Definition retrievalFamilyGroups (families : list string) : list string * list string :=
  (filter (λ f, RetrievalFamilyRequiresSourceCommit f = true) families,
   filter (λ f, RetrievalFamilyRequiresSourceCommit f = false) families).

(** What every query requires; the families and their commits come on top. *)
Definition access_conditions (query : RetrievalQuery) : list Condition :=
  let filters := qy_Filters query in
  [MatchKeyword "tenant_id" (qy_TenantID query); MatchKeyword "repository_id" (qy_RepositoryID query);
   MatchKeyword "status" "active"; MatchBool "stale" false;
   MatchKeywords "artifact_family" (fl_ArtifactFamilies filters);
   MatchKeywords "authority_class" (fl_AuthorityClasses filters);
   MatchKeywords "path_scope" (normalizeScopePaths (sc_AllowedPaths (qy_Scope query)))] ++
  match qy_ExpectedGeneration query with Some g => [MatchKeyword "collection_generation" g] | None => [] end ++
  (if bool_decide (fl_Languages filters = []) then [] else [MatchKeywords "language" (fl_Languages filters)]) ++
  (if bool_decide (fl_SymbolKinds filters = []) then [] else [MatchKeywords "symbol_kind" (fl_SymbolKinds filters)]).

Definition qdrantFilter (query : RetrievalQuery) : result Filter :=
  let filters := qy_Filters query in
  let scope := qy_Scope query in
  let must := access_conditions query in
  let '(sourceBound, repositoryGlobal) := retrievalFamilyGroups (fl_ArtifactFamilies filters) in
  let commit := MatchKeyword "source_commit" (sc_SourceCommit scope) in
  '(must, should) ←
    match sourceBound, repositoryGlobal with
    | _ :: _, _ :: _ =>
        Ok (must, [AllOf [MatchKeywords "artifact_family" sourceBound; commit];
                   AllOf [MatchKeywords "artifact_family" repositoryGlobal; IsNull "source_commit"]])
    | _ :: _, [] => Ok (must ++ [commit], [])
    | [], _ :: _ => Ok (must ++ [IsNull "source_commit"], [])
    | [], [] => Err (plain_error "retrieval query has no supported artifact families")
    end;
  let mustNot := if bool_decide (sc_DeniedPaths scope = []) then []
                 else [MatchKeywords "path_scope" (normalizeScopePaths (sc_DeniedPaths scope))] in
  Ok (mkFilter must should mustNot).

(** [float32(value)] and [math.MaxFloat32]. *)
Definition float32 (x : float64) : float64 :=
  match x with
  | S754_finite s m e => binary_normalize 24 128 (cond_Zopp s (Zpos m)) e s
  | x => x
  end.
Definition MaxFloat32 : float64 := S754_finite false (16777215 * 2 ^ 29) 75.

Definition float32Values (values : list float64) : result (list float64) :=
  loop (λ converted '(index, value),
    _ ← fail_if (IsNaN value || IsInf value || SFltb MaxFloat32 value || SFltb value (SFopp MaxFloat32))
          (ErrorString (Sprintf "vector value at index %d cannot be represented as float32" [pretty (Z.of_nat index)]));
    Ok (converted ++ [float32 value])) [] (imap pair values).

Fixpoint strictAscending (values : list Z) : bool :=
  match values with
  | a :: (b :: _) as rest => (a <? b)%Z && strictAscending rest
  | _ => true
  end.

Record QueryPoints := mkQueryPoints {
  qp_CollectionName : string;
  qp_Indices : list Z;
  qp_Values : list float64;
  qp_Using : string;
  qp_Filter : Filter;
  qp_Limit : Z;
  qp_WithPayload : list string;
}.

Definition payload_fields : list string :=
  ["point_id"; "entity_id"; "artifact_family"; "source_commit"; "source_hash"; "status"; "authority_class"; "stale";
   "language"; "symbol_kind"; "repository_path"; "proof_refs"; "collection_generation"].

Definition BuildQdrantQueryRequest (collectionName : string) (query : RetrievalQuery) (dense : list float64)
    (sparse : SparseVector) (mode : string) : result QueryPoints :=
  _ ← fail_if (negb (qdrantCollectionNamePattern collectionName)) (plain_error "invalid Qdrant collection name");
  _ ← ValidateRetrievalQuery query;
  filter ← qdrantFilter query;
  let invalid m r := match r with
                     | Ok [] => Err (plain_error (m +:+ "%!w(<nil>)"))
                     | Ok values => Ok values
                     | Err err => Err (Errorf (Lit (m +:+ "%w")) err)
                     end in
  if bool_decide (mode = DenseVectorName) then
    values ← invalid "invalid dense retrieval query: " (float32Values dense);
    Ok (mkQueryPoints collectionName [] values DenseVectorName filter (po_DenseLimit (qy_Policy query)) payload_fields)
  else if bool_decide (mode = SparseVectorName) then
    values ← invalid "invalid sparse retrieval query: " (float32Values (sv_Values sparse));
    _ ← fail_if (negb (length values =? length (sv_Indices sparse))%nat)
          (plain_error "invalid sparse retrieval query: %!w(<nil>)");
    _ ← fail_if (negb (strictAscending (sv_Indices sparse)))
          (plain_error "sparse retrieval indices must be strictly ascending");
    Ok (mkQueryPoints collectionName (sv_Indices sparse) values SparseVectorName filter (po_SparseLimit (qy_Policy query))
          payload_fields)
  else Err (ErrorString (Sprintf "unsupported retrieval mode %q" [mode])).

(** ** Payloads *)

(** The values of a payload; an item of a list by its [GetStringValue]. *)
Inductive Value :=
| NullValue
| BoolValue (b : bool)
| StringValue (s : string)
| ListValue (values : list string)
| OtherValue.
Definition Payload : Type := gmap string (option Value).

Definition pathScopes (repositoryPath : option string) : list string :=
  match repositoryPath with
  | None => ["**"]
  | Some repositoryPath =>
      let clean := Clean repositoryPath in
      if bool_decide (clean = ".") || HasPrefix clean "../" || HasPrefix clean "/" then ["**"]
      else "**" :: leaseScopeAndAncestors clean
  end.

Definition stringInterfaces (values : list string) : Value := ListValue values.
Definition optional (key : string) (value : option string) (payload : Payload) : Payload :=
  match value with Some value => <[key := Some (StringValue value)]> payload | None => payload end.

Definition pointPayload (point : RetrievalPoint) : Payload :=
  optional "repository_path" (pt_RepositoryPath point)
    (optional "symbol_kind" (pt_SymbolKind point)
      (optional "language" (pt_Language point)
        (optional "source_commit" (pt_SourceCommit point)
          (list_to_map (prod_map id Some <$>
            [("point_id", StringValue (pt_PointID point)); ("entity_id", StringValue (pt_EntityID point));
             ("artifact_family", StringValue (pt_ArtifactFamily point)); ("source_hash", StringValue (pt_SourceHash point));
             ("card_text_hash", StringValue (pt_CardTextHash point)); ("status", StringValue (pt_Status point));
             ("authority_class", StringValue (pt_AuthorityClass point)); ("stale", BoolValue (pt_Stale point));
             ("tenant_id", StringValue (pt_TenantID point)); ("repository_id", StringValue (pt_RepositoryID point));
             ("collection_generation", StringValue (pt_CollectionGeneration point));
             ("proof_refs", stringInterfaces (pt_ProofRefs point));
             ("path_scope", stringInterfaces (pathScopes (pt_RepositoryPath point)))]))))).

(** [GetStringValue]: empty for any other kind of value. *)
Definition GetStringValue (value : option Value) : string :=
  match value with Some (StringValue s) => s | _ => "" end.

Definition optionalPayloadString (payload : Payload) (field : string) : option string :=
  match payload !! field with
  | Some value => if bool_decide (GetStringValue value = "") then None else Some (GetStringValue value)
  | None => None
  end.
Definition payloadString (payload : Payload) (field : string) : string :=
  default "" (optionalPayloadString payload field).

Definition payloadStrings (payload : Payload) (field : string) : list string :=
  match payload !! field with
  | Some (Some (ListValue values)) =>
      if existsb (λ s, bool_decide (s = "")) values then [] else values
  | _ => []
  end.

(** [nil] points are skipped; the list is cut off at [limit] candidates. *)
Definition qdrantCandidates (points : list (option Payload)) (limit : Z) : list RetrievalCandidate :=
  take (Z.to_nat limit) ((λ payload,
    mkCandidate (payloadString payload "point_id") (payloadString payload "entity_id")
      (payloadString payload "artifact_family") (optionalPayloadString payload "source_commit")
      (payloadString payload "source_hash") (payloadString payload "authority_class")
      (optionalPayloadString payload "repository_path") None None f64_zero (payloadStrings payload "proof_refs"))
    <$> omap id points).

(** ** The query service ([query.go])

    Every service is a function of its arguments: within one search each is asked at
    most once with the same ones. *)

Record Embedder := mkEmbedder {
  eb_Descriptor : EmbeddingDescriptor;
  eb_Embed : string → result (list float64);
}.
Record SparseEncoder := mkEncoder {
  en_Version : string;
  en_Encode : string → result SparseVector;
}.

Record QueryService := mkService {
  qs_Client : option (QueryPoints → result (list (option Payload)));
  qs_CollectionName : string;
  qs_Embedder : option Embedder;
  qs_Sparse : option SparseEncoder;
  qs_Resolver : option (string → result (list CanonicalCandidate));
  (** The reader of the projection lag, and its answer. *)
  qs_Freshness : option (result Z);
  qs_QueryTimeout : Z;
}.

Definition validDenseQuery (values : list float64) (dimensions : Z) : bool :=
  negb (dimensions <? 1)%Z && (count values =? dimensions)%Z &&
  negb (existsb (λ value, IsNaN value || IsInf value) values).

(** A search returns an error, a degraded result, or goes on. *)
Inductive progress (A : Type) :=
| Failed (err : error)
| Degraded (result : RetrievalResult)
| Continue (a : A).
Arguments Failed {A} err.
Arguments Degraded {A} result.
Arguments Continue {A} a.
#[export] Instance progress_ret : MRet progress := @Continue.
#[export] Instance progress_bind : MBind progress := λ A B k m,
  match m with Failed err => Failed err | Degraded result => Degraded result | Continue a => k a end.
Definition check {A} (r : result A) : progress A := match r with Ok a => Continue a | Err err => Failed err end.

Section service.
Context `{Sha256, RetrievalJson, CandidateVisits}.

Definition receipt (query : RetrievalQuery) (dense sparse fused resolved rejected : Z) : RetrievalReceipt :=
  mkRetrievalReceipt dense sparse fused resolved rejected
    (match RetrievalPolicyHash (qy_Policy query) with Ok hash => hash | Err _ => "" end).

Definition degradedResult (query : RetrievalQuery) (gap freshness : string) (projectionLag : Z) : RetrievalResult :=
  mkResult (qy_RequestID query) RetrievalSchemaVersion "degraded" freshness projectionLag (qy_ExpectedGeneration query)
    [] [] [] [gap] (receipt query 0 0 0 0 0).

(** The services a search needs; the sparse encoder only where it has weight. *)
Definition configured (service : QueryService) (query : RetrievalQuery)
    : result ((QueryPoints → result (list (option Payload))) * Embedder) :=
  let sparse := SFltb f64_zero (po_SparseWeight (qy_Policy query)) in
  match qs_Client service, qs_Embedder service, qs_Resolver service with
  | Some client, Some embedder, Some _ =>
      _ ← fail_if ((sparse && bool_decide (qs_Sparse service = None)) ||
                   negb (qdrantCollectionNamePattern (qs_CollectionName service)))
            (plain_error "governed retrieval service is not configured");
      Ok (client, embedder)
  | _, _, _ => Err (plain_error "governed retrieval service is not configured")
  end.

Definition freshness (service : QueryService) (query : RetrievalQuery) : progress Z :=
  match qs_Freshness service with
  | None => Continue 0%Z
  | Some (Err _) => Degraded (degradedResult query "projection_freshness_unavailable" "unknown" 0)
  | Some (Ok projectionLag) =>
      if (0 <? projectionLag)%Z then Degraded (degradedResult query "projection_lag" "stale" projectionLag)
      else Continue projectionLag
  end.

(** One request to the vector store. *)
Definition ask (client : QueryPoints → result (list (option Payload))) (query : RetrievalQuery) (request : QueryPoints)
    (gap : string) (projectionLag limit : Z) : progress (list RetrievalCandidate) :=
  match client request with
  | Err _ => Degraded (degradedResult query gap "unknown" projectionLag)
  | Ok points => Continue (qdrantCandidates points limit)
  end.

Task objective :: Could you copy out every line in the material above that contains the string "stringInterfaces"?

Answer for this exercise ::
Definition stringInterfaces (values : list string) : Value := ListValue values.
             ("proof_refs", stringInterfaces (pt_ProofRefs point));
             ("path_scope", stringInterfaces (pathScopes (pt_RepositoryPath point)))]))))).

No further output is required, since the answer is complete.